#Bibliofagia: Occidente di Vera Zamagni

Occidente è un libro di centoventisette pagine in formato tascabile edito da il Mulino per la collana Parole Controtempo. Il titolo è indubbiamente impegnativo, come premette la stessa autrice. Parlare di Occidente in maniera esaustiva in poco più di cento pagine è un’impresa pericolosa. Molte cose rischiano di essere inevitabilmente lasciate fuori, molte solo accennate. Vera Zamagni, professoressa di Storia economica all’Università di Bologna e al SAIS Europe della Johns Hopkins, ha scelto di correre il rischio. Il risultato è quello di un libro completo nella sua misura. In questo modo, l’occidente “in pillola”, genera una sorta di scintilla che accende a un tempo la curiosità e la consapevolezza nel lettore: da un lato la curiosità di sapere di più, di investigare gli argomenti tratteggiati con precisione, di approfondire le fonti; dall’altro la consapevolezza di vivere in un contesto fondato su delle leggi e delle convenzioni precise. Si aggiunge così, il senso di necessità di conoscere questo contesto per potercisi orientare.

 

C’è un aspetto particolarmente interessante che si fa chiaro leggendo Occidente: ogni società si fonda su un mito, su una modalità di costruzione specifica, in definitiva, su una particolare narrazione. Vera Zamagni spiega con precisione come sia costruita la narrazione del mito occidentale, che si sviluppa attorno all’idea di progresso e a una struttura temporale lineare, in opposizione a quella ciclica. L’idea occidentale si muove a partire dall’utile, senza per questo escludere il trascendente, al contrario: “aver mantenuto all’interno della società occidentale la presenza di un trascendente ha dato a questa civiltà la spinta a migliorarsi, sostituendo un’idea di ‘progresso’ a quella di ‘fato’” (Zamagni, Occidente, p.24); tuttavia “il Dio trascendente è stato sostituito dalla fede nel progresso e in una palingenesi sociale” (ibid). Proprio questo sembra essere il fulcro del modello occidentale: essere precisamente costituito ma allo stesso tempo inafferrabile, “perché sempre pronto a rompere il limite” (ibid).

 

In questo contesto, la persona è – secondo Zamagni – a partire da un’antica definizione di Severino Boezio (VI secolo), “sostanza individuale di natura razionale”. La persona è “un ente a sé”, eppure “sempre riferito alla capacità di mettere in relazione, ordinare, trovare un senso, una soluzione, seguire una procedura logica” (ibid). In una modalità dell’esistenza – quella occidentale – in cui il trascendente è rappresentato dal progresso in direzione dell’utile, la mente segue la logica.
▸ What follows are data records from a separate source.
Lemma describe_carries namespace constLabels :
  Forall (fun d => Namespace d = namespace /\ ConstLabels d = constLabels)
         (Describe (newOutgoingInstrumentation namespace constLabels)).
Proof. repeat constructor. Qed.

(** X15.  The metric sets [ForRecipient] builds for two different
    recipients have no descriptor in common, whatever the namespaces:
    every descriptor carries its recipient as a constant label. *)
Theorem recipients_keep_descriptors_apart namespace1 namespace2 recipient1 recipient2 d1 d2 :
  recipient1 <> recipient2 ->
  d1 ∈ Describe (newOutgoingInstrumentation namespace1 {[ "recipient" := recipient1 ]}) ->
  d2 ∈ Describe (newOutgoingInstrumentation namespace2 {[ "recipient" := recipient2 ]}) ->
  ConstLabels d1 !! "recipient" = Some recipient1
  /\ ConstLabels d2 !! "recipient" = Some recipient2
  /\ d1 <> d2.
Proof.
  intros Hne Hd1 Hd2.
  pose proof (describe_carries namespace1 {[ "recipient" := recipient1 ]}) as H1.
  pose proof (describe_carries namespace2 {[ "recipient" := recipient2 ]}) as H2.
  rewrite Forall_forall in H1, H2.
  destruct (H1 d1 Hd1) as [_ Hl1]. destruct (H2 d2 Hd2) as [_ Hl2].
  rewrite Hl1, Hl2, !lookup_singleton_eq. split; [done|]. split; [done|].
  intros ->. rewrite Hl1 in Hl2.
  apply (f_equal (fun m : gmap string string => m !! "recipient")) in Hl2.
  rewrite !lookup_singleton_eq in Hl2. congruence.
Qed.

Lemma ForRecipient_nil_client_witness :
  ForRecipient asciiToLower (baseRoundTrip okTransport) zeroClient "billing" [baseClient]
  = (Panic nilDereference, [baseClient], []).
Proof.
  apply (ForRecipient_nil_client asciiToLower (baseRoundTrip okTransport)
           zeroClient "billing" [baseClient] eq_refl).
Defined.

Lemma ForRecipient_twice_witness :
  exists l1 l2 client1 client2 err1 err2 reg1 reg2,
    ForRecipient asciiToLower (baseRoundTrip okTransport)
      (billingClient []) "billing" [baseClient]
    = (Done (Some l1, err1), [baseClient] ++ [client1], reg1)
    /\ ForRecipient asciiToLower (baseRoundTrip okTransport)
         (billingClient reg1) "shipping" ([baseClient] ++ [client1])
       = (Done (Some l2, err2), ([baseClient] ++ [client1]) ++ [client2], reg2)
    /\ l1 <> l2
    /\ Transport client2
       = Some (instrumentedTransport asciiToLower shipping (baseRoundTrip okTransport)).
Proof.
  destruct (ForRecipient_twice asciiToLower (baseRoundTrip okTransport)
              (billingClient []) "billing" "shipping" [baseClient] baseClient eq_refl)
    as (l1 & l2 & client1 & client2 & err1 & err2 & reg1 & reg2
        & Hfirst & Hsecond & Hne & _ & _ & _ & _ & Htransport).
  exists l1, l2, client1, client2, err1, err2, reg1, reg2.
  repeat match goal with |- _ /\ _ => split end;
    [exact Hfirst | exact Hsecond | exact Hne | exact Htransport].
Defined.

Lemma recipients_keep_descriptors_apart_witness :
  ConstLabels (requestSize billing) !! "recipient" = Some "billing"
  /\ ConstLabels (requestSize shipping) !! "recipient" = Some "shipping"
  /\ requestSize billing <> requestSize shipping.
Proof.
  apply (recipients_keep_descriptors_apart "app" "app" "billing" "shipping").
  - discriminate.
  - apply list_elem_of_In. simpl. do 5 right. left. reflexivity.
  - apply list_elem_of_In. simpl. do 5 right. left. reflexivity.
Defined.
Lemma SettingKey_lt_trans a b c :
  SettingKey_lt a b = true -> SettingKey_lt b c = true -> SettingKey_lt a c = true.
Proof.
  destruct a as [da ka], b as [db kb], c as [dc kc]. unfold SettingKey_lt; simpl.
  intros H1 H2.
  apply Bool.orb_true_iff in H1 as [H1 | H1]; apply Bool.orb_true_iff in H2 as [H2 | H2].
  - rewrite (string_lt_trans _ _ _ H1 H2). reflexivity.
  - apply andb_prop in H2 as [E _]. apply String.eqb_eq in E. subst. rewrite H1. reflexivity.
  - apply andb_prop in H1 as [E _]. apply String.eqb_eq in E. subst. rewrite H2. reflexivity.
  - apply andb_prop in H1 as [E1 H1]. apply andb_prop in H2 as [E2 H2].
    apply String.eqb_eq in E1, E2. subst.
    rewrite String.eqb_refl, (string_lt_trans _ _ _ H1 H2), Bool.orb_true_r. reflexivity.
Qed.

Lemma SettingKey_lt_total a b :
  SettingKey_lt a b = false -> SettingKey_lt b a = false -> a = b.
Proof.
  destruct a as [da ka], b as [db kb]. unfold SettingKey_lt; simpl.
  intros H1 H2.
  apply Bool.orb_false_iff in H1 as [D1 H1]. apply Bool.orb_false_iff in H2 as [D2 H2].
  pose proof (string_lt_total _ _ D1 D2) as Ed. subst db.
  rewrite String.eqb_refl in H1, H2. simpl in H1, H2.
  rewrite (string_lt_total _ _ H1 H2). reflexivity.
Qed.

(** [SettingKey::operator<] is a strict total order on (device, key)
    pairs: irreflexive, transitive, and two keys neither of which is less
    than the other are equal, so the equivalence [std::map] derives from
    it is equality of both strings. *)
Theorem SettingKey_lt_strict_total_order :
  (forall a, SettingKey_lt a a = false) /\
  (forall a b c, SettingKey_lt a b = true -> SettingKey_lt b c = true ->
                 SettingKey_lt a c = true) /\
  (forall a b, a <> b -> SettingKey_lt a b = true \/ SettingKey_lt b a = true) /\
  (forall a b, SettingKey_lt a b = true -> SettingKey_lt b a = false).
Proof.
  split; [exact SettingKey_lt_irrefl | split; [exact SettingKey_lt_trans | split]].
  - intros a b Hne.
    destruct (SettingKey_lt a b) eqn:E1; [left; reflexivity |].
    destruct (SettingKey_lt b a) eqn:E2; [right; reflexivity |].
    exfalso. exact (Hne (SettingKey_lt_total a b E1 E2)).
  - intros a b H.
    destruct (SettingKey_lt b a) eqn:E; [| reflexivity].
    pose proof (SettingKey_lt_trans a b a H E) as C.
    rewrite SettingKey_lt_irrefl in C. discriminate C.
Qed.
Lemma edit_after_generation_witness :
  Home.outputs
    (Home.handleCodeChange (1 + 1) (lit "<p>mine</p>")
       (generateCode (ViaRoute served_all_ok) sample_state [1; 0]).1) =
  <[1 := Home.Output (1 + 1) (Some (lit "<p>mine</p>"))
           (Some (gen_fullResponse
                    (Generation example_response (lit "<div>hi</div>"))))]>
    (Home.outputs (generateCode (ViaRoute served_all_ok) sample_state [1; 0]).1).
Proof.
  apply (edit_after_generation (ViaRoute served_all_ok) sample_state [1; 0]
           [Generation example_response (lit "<div>hi</div>");
            Generation example_response (lit "<div>hi</div>")]).
  - reflexivity.
  - reflexivity.
  - apply perm_swap.
  - reflexivity.
Defined.

(** ** The preview component *)

(** X19.  After any sequence of clicks on the toggle buttons exactly one of
    the three is selected: the one clicked last, or Preview when none was
    clicked; the pane shown is the pane of that button. *)
Theorem one_view_selected (clicks : list CodePreview.button) :
  CodePreview.isSelected (last_clicked clicks)
    (foldl (fun s b => CodePreview.onClick b s) CodePreview.initial clicks) =
    true /\
  length
    (filter
       (fun b =>
          CodePreview.isSelected b
            (foldl (fun s b => CodePreview.onClick b s) CodePreview.initial
               clicks) = true)
       [CodePreview.Preview; CodePreview.Reasoning; CodePreview.Code]) = 1 /\
  CodePreview.shown
    (foldl (fun s b => CodePreview.onClick b s) CodePreview.initial clicks) =
    pane_of (last_clicked clicks).
Proof.
  unfold last_clicked.
  destruct clicks as [|b0 clicks] using rev_ind; [done|].
  rewrite foldl_app, last_snoc. cbn [foldl default].
  by destruct b0.
Qed.

(** X20.  What the editor reports is what the preview renders next: after a
    change of the editor of a result, the code previewed for that result is
    the new value, or the empty string when the editor reports none. *)
Theorem editor_change_previewed (st : Home.state) (k : nat)
    (o : Home.output) (value : option jsstring) :
  Home.outputs st !! k = Some o ->
  CodePreview.htmlCode
    (Home.outputs (CodePreview.onChange o value st) !! k) =
  default [] value.
Proof.
  intros Hk. unfold CodePreview.onChange.
  rewrite handleCodeChange_outputs, list_lookup_fmap, Hk. cbn.
  rewrite Nat.eqb_refl. by destruct value.
Qed.

Lemma editor_change_previewed_witness :
  CodePreview.htmlCode
    (Home.outputs
       (CodePreview.onChange
          (Home.Output 1 (Some (lit "<p>old</p>")) (Some (lit "old")))
          None sample_state_with_results) !! 0) =
  default [] None.
Proof.
  apply (editor_change_previewed sample_state_with_results 0
           (Home.Output 1 (Some (lit "<p>old</p>")) (Some (lit "old"))) None).
  reflexivity.
Defined.

(** ** The prompt and its storage *)

Section Prompt.
Import Home.
Implicit Types (d v p : jsstring) (storage : gmap jsstring jsstring)
  (edits : list jsstring).

Lemma truthy_false_nil p : truthy p = false -> p = [].
Proof. by destruct p. Qed.

Lemma mount_stored d storage :
  (Page.mount d storage).2 !! Page.SAVED_PROMPT =
    Some (prompt (Page.mount d storage).1) /\
  delete Page.SAVED_PROMPT (Page.mount d storage).2 =
    delete Page.SAVED_PROMPT storage /\
  (truthy (prompt (Page.mount d storage).1) = true \/
   prompt (Page.mount d storage).1 = d).
Proof.
  unfold Page.mount, Page.loadPrompt.
  destruct (storage !! Page.SAVED_PROMPT) as [saved|] eqn:E.
  - destruct (truthy saved) eqn:Ht.
    + cbn. unfold Page.savePrompt. rewrite Ht.
      rewrite lookup_insert_eq, delete_insert_eq. auto.
    + cbn. unfold Page.savePrompt.
      destruct (truthy d); rewrite ?lookup_insert_eq, ?delete_insert_eq; auto.
  - cbn. unfold Page.savePrompt.
    destruct (truthy d); rewrite ?lookup_insert_eq, ?delete_insert_eq; auto.
Qed.

Lemma mount_prompt_of_saved d storage q :
  storage !! Page.SAVED_PROMPT = Some q ->
  prompt (Page.mount d storage).1 = if truthy q then q else d.
Proof.
  intros H. unfold Page.mount, Page.loadPrompt. rewrite H.
  by destruct (truthy q).
Qed.

Lemma filter_truthy_snoc (l : list jsstring) v :
  filter (fun p => truthy p = true) (l ++ [v]) =
  if truthy v then filter (fun p => truthy p = true) l ++ [v]
  else filter (fun p => truthy p = true) l.
Proof.
  rewrite filter_app. destruct (truthy v) eqn:E.
  - by rewrite filter_cons_True.
  - rewrite filter_cons_False by (by rewrite E). apply app_nil_r.
Qed.

(** What holds of a page at any time after it was mounted. *)
Lemma edits_invariant d storage edits :
  let pg := foldl (fun pg v => Page.editPrompt v pg) (Page.mount d storage)
              edits in
  pg.2 !! Page.SAVED_PROMPT =
    Some (default d
            (last (filter (fun p => truthy p = true)
                     (prompt (Page.mount d storage).1 :: edits)))) /\
  (prompt pg.1 = [] \/ pg.2 !! Page.SAVED_PROMPT = Some (prompt pg.1)) /\
  delete Page.SAVED_PROMPT pg.2 = delete Page.SAVED_PROMPT storage.
Proof.
  induction edits as [|v edits IH] using rev_ind.
  - cbn [foldl]. destruct (mount_stored d storage) as (Hs & Hd & Ht).
    split; [|split; [by right|done]].
    rewrite Hs. f_equal. rewrite filter_cons, filter_nil.
    destruct Ht as [Ht|Ht].
    + by rewrite decide_True.
    + destruct (truthy (prompt (Page.mount d storage).1)) eqn:E.
      * by rewrite decide_True.
      * by rewrite decide_False.
  - cbn zeta in *. rewrite foldl_app. cbn [foldl].
    destruct IH as (Hs & Hj & Hd).
    destruct (foldl _ (Page.mount d storage) edits) as [st ls].
    cbn [fst snd] in *. rewrite app_comm_cons, filter_truthy_snoc.
    unfold Page.editPrompt. case_bool_decide as Hv.
    + cbn [fst snd]. split; [|done].
      destruct (truthy v) eqn:Ht; [|done].
      rewrite last_snoc. cbn [default].
      destruct Hj as [Hj|Hj]; [|by rewrite Hv].
      rewrite Hv, Hj in Ht. done.
    + cbn [fst snd prompt Page.setPrompt]. unfold Page.savePrompt.
      destruct (truthy v) eqn:Ht.
      * rewrite last_snoc. cbn [default].
        rewrite lookup_insert_eq, delete_insert_eq. auto.
      * split; [done|]. split; [left; by apply truthy_false_nil|done].
Qed.
(* ================================================================= *)
(** ** X13: layout measurements and the unmount of the content *)

(** X13: of two layout measurements in a row only the second counts; the
    unmount of [Content] discards a measurement, clears [contentLayout],
    and leaves [open] and the press position as they were. *)
Theorem layout_last_write_wins
    (s : Root.Session) (first second : LayoutChangeEvent) :
  Menu.step (Menu.step s (Menu.ContentLayout first))
    (Menu.ContentLayout second)
  = Menu.step s (Menu.ContentLayout second)
  /\ Menu.step (Menu.step s (Menu.ContentLayout first)) Menu.ContentUnmount
     = Menu.step s Menu.ContentUnmount
  /\ Menu.step s Menu.ContentUnmount
     = {| Root.open := Root.open s
        ; Root.pressPosition := Root.pressPosition s
        ; Root.contentLayout := None
        ; Root.nativeID := Root.nativeID s |}.
Proof. repeat apply conj; reflexivity. Qed.
(** X4.  With no more categories than shelves nothing is mixed: after
    [organize_books_by_category] the shelf at index [j] holds the books of
    the category at position [j] of the visiting order, in pile order, and
    nothing else; the shelves past the last category are empty. *)
Theorem organize_enough_shelves `{Runtime} (room : Room) (pile : list Book) :
  shelves room ≠ [] →
  length (category_order pile) ≤ length (shelves room) →
  ∃ room',
    organize_books_by_category room pile = ok room'
    ∧ ∀ j sh, shelves room' !! j = Some sh →
        books sh = match category_order pile !! j with
                   | Some c => filter (λ b, category b = c) pile
                   | None => []
                   end.
Proof.
  intros Hne Hfew. eexists. split; [by apply organize_eq|]. cbn [shelves].
  intros j sh Hsh.
  assert (j < length (shelves room)) as Hj.
  { rewrite <-(organized_length (shelves room) pile). by eapply lookup_lt_Some. }
  apply organized_lookup in Hsh as (_ & _ & _ & ->).
  pose proof (slot_categories_lookup (length (shelves room)) 0
                (category_order pile) j j) as Hslot.
  pose proof (Hslot 0 Hj (Nat.mod_small _ _ Hj)) as H0.
  pose proof (Hslot 1 Hj (Nat.mod_small _ _ Hj)) as H1.
  rewrite Nat.add_0_r in H0.
  rewrite (proj2 (lookup_ge_None (category_order pile) _)) in H1 by lia.
  destruct (slot_categories _ 0 (category_order pile) j) as [|c [|c' cs]].
  - by rewrite <-H0.
  - rewrite <-H0. cbn. by rewrite app_nil_r.
  - done.
Qed.

Lemma organize_enough_shelves_witness :
  shelves demo_room ≠ []
  ∧ length (category_order (take 3 demo_pile)) ≤ length (shelves demo_room)
  ∧ ∃ room',
      organize_books_by_category demo_room (take 3 demo_pile) = ok room'
      ∧ ∀ j sh, shelves room' !! j = Some sh →
          books sh = match category_order (take 3 demo_pile) !! j with
                     | Some c => filter (λ b, category b = c) (take 3 demo_pile)
                     | None => []
                     end.
Proof.
  assert (length (category_order (take 3 demo_pile))
          ≤ length (shelves demo_room)) as Hfew.
  { vm_compute. lia. }
  split; [discriminate|]. split; [exact Hfew|].
  apply (organize_enough_shelves demo_room (take 3 demo_pile));
    [discriminate|exact Hfew].
Defined.

(** ** Piles in another order, and the whole run *)

Section pipeline_facts.
Context `{Runtime}.
Implicit Types (room : Room) (pile : list Book) (sh : Shelf)
  (shs : list Shelf).

Lemma join_perm_pointwise {A} (ls1 ls2 : list (list A)) :
  Forall2 (≡ₚ) ls1 ls2 → mjoin ls1 ≡ₚ mjoin ls2.
Proof.
  induction 1 as [|l1 l2 ls1 ls2 Hl _ IH]; [done|].
  change (l1 ++ mjoin ls1 ≡ₚ l2 ++ mjoin ls2). by rewrite Hl, IH.
Qed.

Lemma join_fmap_perm {A B} (f g : A → list B) (l : list A) :
  (∀ x, f x ≡ₚ g x) → mjoin (f <$> l) ≡ₚ mjoin (g <$> l).
Proof.
  intros Hfg. apply join_perm_pointwise, Forall2_fmap, Forall_Forall2_diag.
  apply Forall_forall. by intros.
Qed.

Lemma elem_of_sublist_join {A} (l : list A) (ls : list (list A)) :
  l ∈ ls → l `sublist_of` mjoin ls.
Proof.
  induction 1 as [l ls|l l' ls _ IH].
  - apply sublist_inserts_r. done.
  - apply sublist_inserts_l. exact IH.
Qed.

(** Without ties between categories, the visiting order is that of the
    categories, wherever the pile has them. *)
Lemma category_order_pile_perm pile1 pile2 :
  pile1 ≡ₚ pile2 →
  NoDup (lower <$> first_seen (category <$> pile1)) →
  category_order pile1 = category_order pile2.
Proof.
  intros Hperm Hnd. unfold category_order.
  rewrite !dict_keys_group_by_category. symmetry.
  apply sorted_perm_unique; [|done].
  apply NoDup_Permutation; [apply first_seen_NoDup..|].
  intros c. by rewrite !first_seen_elem, Hperm.
Qed.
È da questo tipo di meccanismo che nascono le istituzioni, oramai date per scontate nella collettività occidentalmente organizzata. La stessa democrazia con cui abitualmente eleggiamo i nostri rappresentati politici, funziona come funziona perché è strutturata a partire da questi princìpi. In poche pagine, in un libro che può entrare senza sforzo in una tasca, Zamagni fornisce un piccolo compendio di quello che siamo e, ancor di più, del perché lo siamo.

 

È importante tenere presente che Occidente non è che un angolo di uno scenario indubbiamente più ampio e complesso. Il saggio di Vera Zamagni è da guardare come il tassello di un puzzle, che si inserisce nella più ampia dinamica editoriale di Parole Controtempo: un mosaico di dettagli e prospettive diverse; piccoli, essenziali, strumenti per dotarsi – in maniera semplice ma non troppo – di uno sguardo critico sulla realtà.

 

È vero il pronosticato declino dell’Occidente? Si chiede alla fine l’autrice. La realtà è che nessuno lo sa. Ci si può basare su informazioni acquisite con coscienza, su impressioni o dati, ma il declino è sempre questione di prospettive. Quello che si può dire con certezza è che per costruire un futuro, basato su condizioni che appaiano – almeno al presente – desiderabili, è necessario comprendere i meccanismi della realtà. Libri come Occidente sono un aiuto fondamentale in questo senso.